Polymorphisms in the genes encoding interferon-gamma and interferon-gamma receptors in multiple sclerosis.

Genome screens suggest that several genes, each contributing to a small extent, are involved in multiple sclerosis (MS) susceptibility. Simultaneous analysis of related genes may improve the power to detect such small effects. Interferon-gamma (IFN-gamma), mediating its effects through the IFN-gamma receptor, is a pleiotropic, pro-inflammatory cytokine for which a detrimental effect on the course of MS has been reported. The role of IFN-gamma receptor 1 (IFNGR1) and IFN-gamma receptor 2 (IFNGR2) gene polymorphisms has not been studied in MS, and, for the IFNG gene polymorphism there is only one previous study, which incorporates clinical, but not imaging, data. The aim of this study was to investigate whether polymorphisms in the IFNG and IFNGR1 and IFNGR2 genes are associated with susceptibility to MS, or disease characteristics, as defined by clinical and imaging criteria.

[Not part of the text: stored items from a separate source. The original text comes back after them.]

Lemma splice_ok m D c s rs a n :
  let r := plug D (T c E s rs) in
  shape (rb_nodes m) a r -> on_left D -> NoDup (a :: inorder r) -> Forall good (a :: inorder r) ->
  rb_nodes m !! a = Some n -> rb_right n = rt r ->
  exists h x, erase_splice m a s (rt rs) (topd a D) = Some (mkRm h (rb_top m), topd s D) /\
    shape h s (plug D rs) /\ h !! s = Some x /\ rb_right x = rt (plug D rs) /\
    eqout (inorder r) (rb_nodes m) h.
Proof.
  intros r HS HD N G Ha Hn. unfold erase_splice. assert (good a) as [Ha0 Haa] by (by goods).
  unfold r in N, G. rewrite addrs_plug in N, G. simpl in N, G.
  unfold r in HS. apply shape_plug in HS as (HSD & Hs & _ & Hrs). simpl in HSD.
  destruct D as [|[d cf f sf] D]; simpl topd.
  { rewrite Z.eqb_refl. exists (rb_nodes m), (nd L a c 0 (rt rs)). split_and!; try done. by destruct m. }
  apply Forall_cons in HD as [Hd HD]. simpl in Hd. subst d. destruct HSD as (Hf & Hsf & HSD).
  simpl in N, G. nodups. goods. assert (good f) as [Hf0 Hfa] by done. assert (good s) as [Hs0 Hsa] by done.
  assert ((f =? a) = false) as -> by (apply Z.eqb_neq; set_solver). simpl in Hs.
  destruct (reparent_ok m s f rs) as (h1 & -> & Hrs1 & O1); [done..|]. cbn [mbind option_bind].
  assert (h1 !! f = Some (nd L (topd a D) cf s (rt sf))) as Hf1 by (rewrite O1; [done|set_solver]).
  rewrite (st_mk _ _ _ _ _ Hf1). cbn [mbind option_bind].
  change (with_left (rt rs)) with (with_child L (rt rs)). rewrite nd_with_child.
  set (h2 := <[f := _]> h1).
  assert (forall k, k <> f -> k ∉ inorder rs -> h2 !! k = rb_nodes m !! k) as O2.
  { intros. unfold h2. rewrite lookup_insert_ne by done. by apply O1. }
  assert (h2 !! a = Some n) as Ha2 by (rewrite O2; set_solver).
  rewrite (ld_eq (mkRm h2 _) _ _ _ Ha2). cbn [mbind option_bind]. rewrite Hn.
  assert (h2 !! s = Some (nd L f c 0 (rt rs))) as Hs2 by (rewrite O2; set_solver).
  rewrite (st_mk _ _ _ _ _ Hs2). cbn [mbind option_bind]. set (h3 := <[s := _]> h2).
  assert (h3 !! a = Some n) as Ha3 by (unfold h3; rewrite lookup_insert_ne; set_solver).
  rewrite (ld_eq (mkRm h3 _) _ _ _ Ha3). cbn [mbind option_bind]. rewrite Hn.
  set (D' := F L cf f sf :: D) in *.
  assert (rt r = rt (plug D' rs)) as Ert by (unfold r, D'; by rewrite !rt_plug, !rootC_cons).
  assert (NoDup (inorder (plug D' rs))) as Nr.
  { rewrite addrs_plug. simpl. rewrite <- app_assoc. apply NoDup_cons; split; [set_solver|].
    apply NoDup_app; split_and!; [done|set_solver|]. apply NoDup_app; split_and!; [done|set_solver|done]. }
  assert (Forall good (inorder (plug D' rs))) as Gr.
  { rewrite addrs_plug. simpl. rewrite <- app_assoc. constructor; [done|]. by rewrite !Forall_app. }
  assert ((rt (plug D' rs) =? 0) = false) as Er0.
  { apply not_true_is_false. rewrite rt_eqb by done. intros E0. apply (f_equal inorder) in E0.
    apply (f_equal length) in E0.
    rewrite (Permutation_length (addrs_plug D' rs)) in E0. simpl in E0. lia. }
  destruct (reparent_ok (mkRm h3 (rb_top m)) a s (plug D' rs)) as (h4 & E4 & Hr4 & O4); [|done..|].
  { cbn [rb_nodes]. apply (shape_plug h3 a D'). unfold D'. cbn [shapeD topd fd fc fa fs]. split_and!.
    - unfold h3, h2. rewrite lookup_insert_ne by set_solver. by rewrite lookup_insert_eq.
    - eapply shape_frame; [|done]. intros. unfold h3. rewrite lookup_insert_ne by set_solver. apply O2; set_solver.
    - eapply shapeD_frame; [|done]. intros. unfold h3. rewrite lookup_insert_ne by set_solver. apply O2; set_solver.
    - eapply shape_frame; [|done]. intros. unfold h3, h2. rewrite !lookup_insert_ne by set_solver. done. }
  rewrite Er0 in E4. rewrite Ert, E4. cbn [mbind option_bind].
  assert (s ∉ inorder (plug D' rs)) as Hsr by (rewrite addrs_plug; simpl; set_solver).
  eexists h4, _. split_and!; [done|done|rewrite O4 by done; apply lookup_insert_eq|done|].
  intros k Hk. unfold r in Hk. rewrite addrs_plug in Hk. simpl in Hk.
  rewrite O4 by (rewrite addrs_plug; simpl; set_solver). simpl. unfold h3.
  rewrite lookup_insert_ne by set_solver. apply O2; set_solver.
Qed.

Lemma adopt_ok m p c l x a s n :
  rb_nodes m !! a = Some (nd L p c (rt l) x) -> rb_nodes m !! s = Some n -> shape (rb_nodes m) a l ->
  l <> E -> NoDup (inorder l) -> Forall good (a :: inorder l) -> a <> s -> a ∉ inorder l -> s ∉ inorder l ->
  exists h, erase_adopt m a s = Some (mkRm h (rb_top m)) /\
    h !! s = Some (nd L p c (rt l) (rb_right n)) /\ shape h s l /\ eqout (s :: inorder l) (rb_nodes m) h.
Proof.
  intros Ha Hs Hl HlE Nl G Has Hal Hsl. goods. assert (good a) as [_ Haa] by done.
  unfold erase_adopt. rewrite (ld_eq _ _ _ _ Ha). cbn [mbind option_bind].
  rewrite (st_eq _ _ _ _ Hs). cbn [mbind option_bind]. set (h1 := <[s := _]> _).
  assert (h1 !! a = Some (nd L p c (rt l) x)) as Ha1 by (unfold h1; by rewrite lookup_insert_ne).
  rewrite (ld_eq (mkRm h1 _) _ _ _ Ha1). cbn [mbind option_bind].
  assert (h1 !! s = Some (with_pc (rb_parent_color (nd L p c (rt l) x)) n)) as Hs1 by apply lookup_insert_eq.
  rewrite (st_mk _ _ _ _ _ Hs1). cbn [mbind option_bind]. unfold h1. rewrite insert_insert_eq.
  clear h1 Ha1 Hs1. set (h2 := <[s := _]> _).
  assert (h2 !! a = Some (nd L p c (rt l) x)) as Ha2 by (unfold h2; by rewrite lookup_insert_ne).
  rewrite (ld_eq (mkRm h2 _) _ _ _ Ha2). cbn [mbind option_bind].
  change (rb_left (nd L p c (rt l) x)) with (rt l).
  destruct (reparent_ok (mkRm h2 (rb_top m)) a s l) as (h3 & E3 & Hl3 & O3); [|done..|].
  { cbn [rb_nodes]. eapply shape_frame; [|done]. intros. apply lookup_insert_ne. set_solver. }
  assert ((rt l =? 0) = false) as E0 by (apply not_true_is_false; by rewrite rt_eqb).
  rewrite E0 in E3. rewrite E3. eexists. split_and!; [done| |done|].
  - rewrite O3 by done. apply lookup_insert_eq.
  - intros k Hk. rewrite O3 by set_solver. apply lookup_insert_ne. set_solver.
Qed.

Lemma erase_two_ok H m C c l a D cs s rs :
  Rep H m C (T c l a (plug D (T cs E s rs))) -> l <> E -> on_left D ->
  exists m' n, rb_erase_two m a = Some (m', rt rs, top (D ++ F R c s l :: C), colz cs) /\
    rb_nodes m !! a = Some n /\ Rep (<[a := n]> H) m' (D ++ F R c s l :: C) rs.
Proof.
  intros HR HlE HD. set (r := plug D (T cs E s rs)) in *.
  pose proof (Rep_top_aligned _ _ _ _ HR) as Hal. pose proof (Rep_node _ _ _ L _ _ _ _ HR) as Ha.
  pose proof (Rep_size _ _ _ _ HR) as Hsz. simpl in Hsz. rewrite length_app in Hsz. simpl in Hsz.
  destruct (Rep_split _ _ _ L _ _ _ _ HR) as [N G].
  pose proof HR as [Hr HC HT _ _ Fr]. simpl in HC, HT, Hr. destruct HT as (_ & Hl & Hrr).
  assert (inorder r = s :: inorder (plug D rs)) as Eir by (by apply on_left_inorder).
  assert (NoDup (a :: inorder r) /\ Forall good (a :: inorder r)) as [Nr Gr].
  { nodups. goods. split; constructor; try done. set_solver. }
  assert (r <> E) as HrE by (intros E0; rewrite E0 in Eir; done).
  unfold rb_erase_two. rewrite !(ld_eq _ _ _ _ Ha). cbn [mbind option_bind].
  change (rb_right (nd L (top C) c (rt l) (rt r))) with (rt r).
  erewrite (go_left_ok m a r); [|done| |done|unfold rb_fuel; lia]. 2:{ by apply Forall_cons in Gr as [_ ?]. }
  rewrite Eir. cbn [head mbind option_bind]. rewrite nd_parent by done. rewrite change_child_relink.
  assert (good s) as [Hs0 Hsa]. { rewrite Eir in Gr. by goods. }
  assert (good a) as [Ha0 Haa] by (by goods).
  assert (aligned (topd a D)) as Htd.
  { destruct D as [|f D']; [done|]. assert (good (fa f)) as [_ ?]; [|done].
    apply Forall_cons in Gr as [_ Gr']. unfold r in Gr'. rewrite addrs_plug in Gr'.
    by apply Forall_cons in Gr' as [? _]. }
  revert Nr Gr. nodups. goods. intros Nr Gr.
  destruct (relink_ok L m C a s) as (m1 & -> & HC1 & Hr1 & O1); [done..|set_solver|]. cbn [mbind option_bind].
  assert (shape (rb_nodes m1) a r) as Hr1' by (eapply shape_frame; [|done]; intros; apply O1; set_solver).
  pose proof (proj1 (shape_plug _ _ _ _) Hr1') as (_ & Hs & _ & Hrs). simpl in Hs.
  rewrite !(ld_eq _ _ _ _ Hs). cbn [mbind option_bind]. rewrite nd_parent, nd_color by done.
  change (rb_right (nd L (topd a D) cs 0 (rt rs))) with (rt rs).
  destruct (splice_ok m1 D cs s rs a (nd L (top C) c (rt l) (rt r))) as (h2 & x & E2 & Hr2 & Hs2 & Hx & O2); try done.
  { rewrite O1 by set_solver. done. }
  rewrite E2. cbn [mbind option_bind].
  assert (inorder (plug D rs) ⊆ inorder r) as Hsub by (rewrite Eir; set_solver).
  assert (s ∈ inorder r) as Hsr by (rewrite Eir; set_solver).
  destruct (adopt_ok (mkRm h2 (rb_top m1)) (top C) c l (rt r) a s x) as (h3 & E3 & Hs3 & Hl3 & O3); cbn [rb_nodes]; try done; [..|].
  { rewrite O2 by set_solver. rewrite O1 by set_solver. done. }
  { eapply shape_frame; [|done]. intros. rewrite O2 by set_solver. apply O1. set_solver. }
  { by constructor. } { set_solver. } { set_solver. } { set_solver. }
  rewrite E3. cbn [mbind option_bind]. exists (mkRm h3 (rb_top m1)), (nd L (top C) c (rt l) (rt r)). split; [|split; [done|]].
  { do 2 f_equal. f_equal. f_equal. symmetry. by apply topd_top. }
  apply Rep_app, Rep_focus. change (mk R c (plug D rs) s l) with (T c l s (plug D rs)).
  assert (NoDup (addrsC C ++ inorder (T c l s (plug D rs)))) as Nf.
  { rewrite Eir in *. simpl. nodups. apply NoDup_app; split_and!; [done|set_solver|].
    apply NoDup_app; split_and!; [done|set_solver|]. by apply NoDup_cons. }
  split; cbn [rb_top rb_nodes rt shape]; try done.
  - eapply shapeC_frame; [|exact HC1]. intros. rewrite O3 by set_solver. apply O2. set_solver.
  - split_and!; [by rewrite <- Hx| |].
    + done.
    + eapply shape_frame; [|done]. intros. apply O3. simpl in Nf. nodups. set_solver.
  - rewrite Eir in *. goods. simpl. rewrite !Forall_app. split_and!; try done. by constructor.
  - intros k Hk. simpl in Hk.
    assert ((k ∉ addrsC C) /\ (k ∉ inorder l) /\ k <> s /\ (k ∉ inorder (plug D rs))) as (K1 & K2 & K3 & K4)
      by (clear - Hk; set_solver).
    assert (k ∉ inorder r) as K5 by (rewrite Eir; clear - K3 K4; set_solver).
    rewrite O3 by (clear - K2 K3; set_solver). cbn [rb_nodes]. rewrite O2, O1 by done.
    destruct (decide (k = a)) as [->|Hka]; [by rewrite lookup_insert_eq|].
    rewrite lookup_insert_ne by done. apply Fr. simpl. clear - K1 K2 K5 Hka. set_solver.
Qed.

Genotypes for IFNG, IFNGR1 and IFNGR2 were determined in 509 patients with MS and in 193 healthy controls. Patient files were reviewed for disease course, age at onset of disease, and rate of progression. Serial magnetic resonance imaging (MRI) data were available for 107 patients. No significant differences in the distribution of IFNG, IFNGR1 and IFNGR2 genotype and allele frequencies were found between patients and controls. A progressive, as opposed to a relapsing, onset was significantly more frequent in carriers of the IFNGR2 allele Arg64 (P = 0.028). Moreover, IFNGR2 allele Arg64 carriers had a lower black hole ratio than non-carriers (P = 0.016). No other associations with clinical parameters, such as age at onset or rate of progression, or with imaging parameters, were observed. The IFNG intron 1 gene polymorphism studied is unlikely to play a major role in MS susceptibility or disease course. The IFNGR1 and IFNGR2 gene polymorphisms studied do not exert an important influence on MS susceptibility, but allele IFNGR2*Arg64 may be associated with a progressive disease onset.